Saved data entries:
(** X20. [get_data_in_range] raises in two cases only: an
    [AttributeError] when the loaded document is a true value that is
    not a mapping (a list, a string, a number), which has no [items];
    a [TypeError] when the loaded mapping has, under a key in the range,
    a value without a length. *)
Theorem get_data_in_range_raises (ticker start_date end_date data_type
    data_dir : pystr) (period : option pystr) (e : exn) :
  (get_data_in_range json_loads w float_is_zero ticker start_date end_date
     data_type data_dir period).1 = Raise e ↔
  ∃ data,
    (load_json_safe json_loads w
       (finnhub_data_path data_dir data_type ticker period) (JDict ∅)).1
      = Return data ∧
    match data with
    | JDict m =>
        e = TypeError ∧
        ∃ key value, m !! key = Some value ∧
                     in_range start_date end_date key = true ∧
                     has_len value = false
    | _ => e = AttributeError ∧ py_truthy float_is_zero data = true
    end.
Proof.
  destruct (get_data_in_range_loaded ticker start_date end_date data_type
              data_dir period) as (data & Hdata & ->).
  assert (∀ m, filter_items start_date end_date (map_to_list m) ∅ = Raise e ↔
               e = TypeError ∧
               ∃ key value, m !! key = Some value ∧
                            in_range start_date end_date key = true ∧
                            has_len value = false) as Hdict.
  { intros m. rewrite filter_items_raises.
    split; intros [-> Hex]; (split; [done|]).
    - destruct Hex as ([key value] & Hin%elem_of_map_to_list & Hrange & Hlen).
      by exists key, value.
    - destruct Hex as (key & value & Hlookup & Hrange & Hlen).
      exists (key, value). by rewrite elem_of_map_to_list. }
  split.
  - intros Hrun. exists data. split; [done|].
    destruct data as [|b|z|x|s|l|m];
      try (unfold filter_in_range in Hrun;
           destruct (py_truthy float_is_zero _); simpl in Hrun;
           [by injection Hrun as <-|discriminate Hrun]).
    rewrite filter_in_range_dict in Hrun. by apply Hdict.
  - intros (data' & Hdata' & Hcase).
    rewrite Hdata in Hdata'. injection Hdata' as <-.
    destruct data as [|b|z|x|s|l|m];
      try (destruct Hcase as [-> Htrue]; unfold filter_in_range;
           by rewrite Htrue).
    rewrite filter_in_range_dict. by apply Hdict.
Qed.

End RangeFurther.

(** X21. For a file at the path of the ticker whose bytes are the UTF-8
    encoding of a text the standard decoder accepts as a mapping, in
    which every value under a key in the range has a length,
    [get_data_in_range] returns exactly the entries of that mapping with
    a key in the range and a value that is not empty; the loader logs
    nothing, and the only record is the warning for an empty mapping. *)
Theorem get_data_in_range_valid_file (limit : nat) (w : world)
    (float_is_zero : pystr → bool)
    (ticker start_date end_date data_type data_dir : pystr)
    (period : option pystr) (content : list byte) (t : pystr)
    (m : gmap pystr json) :
  fs w (finnhub_data_path data_dir data_type ticker period)
    = Some (RegularFile true content) →
  utf8_decode Strict content = Return t →
  PyJson.loads limit true t = Return (JDict m) →
  (∀ key value, m !! key = Some value →
     in_range start_date end_date key = true → has_len value = true) →
  get_data_in_range (PyJson.loads limit) w float_is_zero ticker start_date
    end_date data_type data_dir period =
  (Return (filter (kept start_date end_date) m),
   if decide (m = ∅)
   then [(WARNING,
          NoDataLoaded (finnhub_data_path data_dir data_type ticker period))]
   else []).
Proof.
  intros Hfile Hutf8 Hjson Hlen.
  pose proof (open_read_file _ _ _ _ Hfile Hutf8) as Hread.
  rewrite get_data_in_range_path. unfold load_json_safe.
  rewrite (open_read_exists _ _ _ _ Hread), Hread. simpl.
  rewrite (loads_strict _ _ _ (loads_nl _ _ _ Hjson)).
  unfold filter_in_range. simpl.
  destruct (decide (m = ∅)) as [->|Hne].
  - rewrite bool_decide_eq_true_2 by done. simpl.
    by rewrite map_filter_empty.
  - rewrite bool_decide_eq_false_2 by done. simpl.
    rewrite filter_items_spec.
    + by rewrite (right_id_L ∅ (∪)), <- map_filter_alt.
    + apply NoDup_fst_map_to_list.
    + intros [key value] Hin%elem_of_map_to_list. by apply Hlen.
Qed.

■ **YOUR INSTRUCTIONS**:
When the entries above show the word "option" in a line, copy that line out.

■ **RESPONSE**:
    data_dir : pystr) (period : option pystr) (e : exn) :
    (period : option pystr) (content : list byte) (t : pystr)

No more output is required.